Y así la vida continuó su curso con normalidad. Pronto los mejores cantores, poetas y pintores se marcharon, así como los cabizbajos presentes a la puerta de Su Majestad a la hora en que yo efectuaba mi actuación. Simplemente se acostumbraron a su ausencia, como los niños se acostumbran al color verde de la hierba. Ya no hacían preguntas porque cada día que pasaba la respuesta era más obvia. Y su temor les hacía aferrarse aún con más seguridad a esa lejana esperanzadora mentira.

Yo también seguí ejecutando mi actuación aunque ya nadie me preguntara, aunque ya estuviera allí para verme y oírme.

-Su Majestad aún se encuentra enferma y no quiere visitas -repetía cada día ante los guardias mudos que quizá ya se habían acostumbrado a no escuchar, como los niños se acostumbran a no escuchar el ruido del silencio.

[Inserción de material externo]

Lemma wp_octal_loop t m l cs : ∀ (o k n : nat) v (Q : option Z → gmap Z Z → Prop),
  image m l → slice (o + k) (S (length cs)) l = cs ++ [0] → Forall (λ c, 48 ≤ c ≤ 55) cs → (length cs < n)%nat → (0 < k + length cs)%nat →
  0 ≤ v → foldl (λ a c, a * 8 + (c - 48)) v cs < 2 ^ 32 → Q (Some (foldl (λ a c, a * 8 + (c - 48)) v cs)) m →
  wp t (octal_loop (h + Z.of_nat o) (Z.of_nat k) n v) Q m.
Proof.
  induction cs as [|c cs IH]; intros o k n v Q Hi Hs Hf Hn Hk Hv Hv32 HQ; (destruct n as [|n]; [cbn [length] in Hn; lia|]); cbn [octal_loop];
    rewrite slice_head in Hs; (destruct (l !! (o + k)%nat) as [c'|] eqn:Hc; [|done]); cbn [app] in Hs; apply wp_bind;
    replace (h + Z.of_nat o + Z.of_nat k) with (h + Z.of_nat (o + k)) by lia.
  - injection Hs as ->. apply (wp_byte_at t m l _ 0); [done|done|]. cbn [length] in Hk. rewrite (bool_decide_true (0 < Z.of_nat k)) by lia. by apply wp_ret.
  - injection Hs as -> Hs. inversion Hf as [|? ? Hc0 Hf']; subst. apply (wp_byte_at t m l _ c); [done|done|]. cbn [foldl] in *.
    pose proof (foldl_octal_ge cs (v * 8 + (c - 48)) Hf' ltac:(lia)) as Hge. rewrite !bool_decide_true by lia. cbn [andb].
    rewrite bool_decide_false by (unfold ULONG_MAX; pose proof (Z.div_mod (2 ^ 32 - 1) 8 ltac:(lia)); change ((2 ^ 32 - 1) / 8) with 536870911; lia).
    unfold wrap_u32. rewrite Z.mod_small by lia. replace (Z.of_nat k + 1) with (Z.of_nat (S k)) by lia.
    replace (c - 48 + v * 8) with (v * 8 + (c - 48)) by lia. apply IH; try done; try (cbn [length] in *; lia).
    by replace (o + S k)%nat with (S (o + k)) by lia.
Qed.

Lemma wp_parse_octal t m l (o w : nat) v cs (Q : option Z → gmap Z Z → Prop) :
  image m l → octal w v cs → slice o (S w) l = cs ++ [0] → (1 ≤ w)%nat → v < 2 ^ 32 → Q (Some v) m →
  wp t (parse_octal_field (h + Z.of_nat o) (Z.of_nat w + 1)) Q m.
Proof.
  intros Hi (Hl & Hf & Hv) Hs Hw Hv32 HQ. unfold parse_octal_field. apply (wp_octal_loop t m l cs o 0); try done; try lia.
  - rewrite Hl. by replace (o + 0)%nat with o by lia.
  - by rewrite Hv.
Qed.

(** *** The checksum *)

Definition is_byte (c : Z) : Prop := 0 ≤ c ≤ 255.

Definition total (l : list Z) : Z := foldr Z.add 0 l.

(** The header with blanks for its checksum *)
Definition blanked (l : list Z) : list Z := overwrite 148 (replicate 8 32) l.

Lemma total_bound l : Forall is_byte l → 0 ≤ total l ≤ 255 * Z.of_nat (length l).
Proof. unfold is_byte. induction 1 as [|c l Hc _ IH]; cbn [total foldr length] in *; [lia|]. unfold total in IH. lia. Qed.

Lemma wp_chksum_loop t m l : ∀ n (i : nat) acc (Q : Z → gmap Z Z → Prop),
  image m l → Forall is_byte l → (i + n = 512)%nat → 0 ≤ acc → acc + 255 * Z.of_nat n < 2 ^ 32 →
  Q (acc + total (drop i (blanked l))) m → wp t (chksum_loop h (Z.of_nat i) n acc) Q m.
Proof.
  assert (offsetof f_chksum = 148 ∧ sizeof f_chksum = 8) as [E1 E2] by done.
  induction n as [|n IH]; intros i acc Q Hi Hb Hin Ha Hbound HQ; cbn [chksum_loop].
  - apply wp_ret. rewrite drop_ge in HQ; [by rewrite Z.add_0_r in HQ|]. unfold blanked. rewrite overwrite_length; rewrite (im_length _ _ Hi); cbn; lia.
  - destruct (lookup_lt_is_Some_2 l i) as [c Hc]; [rewrite (im_length _ _ Hi); lia|]. apply wp_bind. apply (wp_byte_at t m l i c); [done|done|].
    rewrite E1, E2. set (b := bool_decide _ && bool_decide _). set (x := if b then 32 else c).
    assert (blanked l !! i = Some x) as Hx.
    { unfold blanked. rewrite overwrite_lookup by (rewrite (im_length _ _ Hi); cbn; lia). rewrite length_replicate. unfold x, b. case_decide as Hd.
      - rewrite !bool_decide_true by lia. cbn [andb]. apply lookup_replicate_2. lia.
      - destruct (bool_decide (148 ≤ Z.of_nat i)) eqn:B1; [|done]. apply bool_decide_eq_true in B1. rewrite bool_decide_false by lia. done. }
    assert (0 ≤ x ≤ 255) as Hxr.
    { unfold x. destruct b; [lia|]. rewrite Forall_lookup in Hb. by apply (Hb i c). }
    rewrite (drop_S _ _ _ Hx) in HQ. cbn [total foldr] in HQ. unfold wrap_u32. rewrite Z.mod_small by lia.
    replace (Z.of_nat i + 1) with (Z.of_nat (S i)) by lia. apply IH; [done|done|lia|lia|lia|]. unfold total. by replace (acc + x + foldr Z.add 0 (drop (S i) (blanked l)))
      with (acc + (x + foldr Z.add 0 (drop (S i) (blanked l)))) by lia.
Qed.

Su Majestad una vez me había dicho que el hombre es un actor que viene al mundo a representar un papel. Un papel que él escoge. No importa el papel, pero es vital que lo represente a la perfección, o al menos como mejor sepa. Ninguna obra de teatro es completa si cada uno de sus actores no representa su papel como mejor sabe.

Así que yo actuaba día tras día. Representaba este papel para ti, Elisa, en mi último acto de amor. Este papel que no sabía si me había sido asignado, porque al menos yo no recordaba haberlo escogido. O quizá es que ya me había acostumbrado.

Seguí ejecutando mi actuación a la perfección, o al menos como mejor sabía, hasta los ochenta y dos años. Y entonces yo también morí.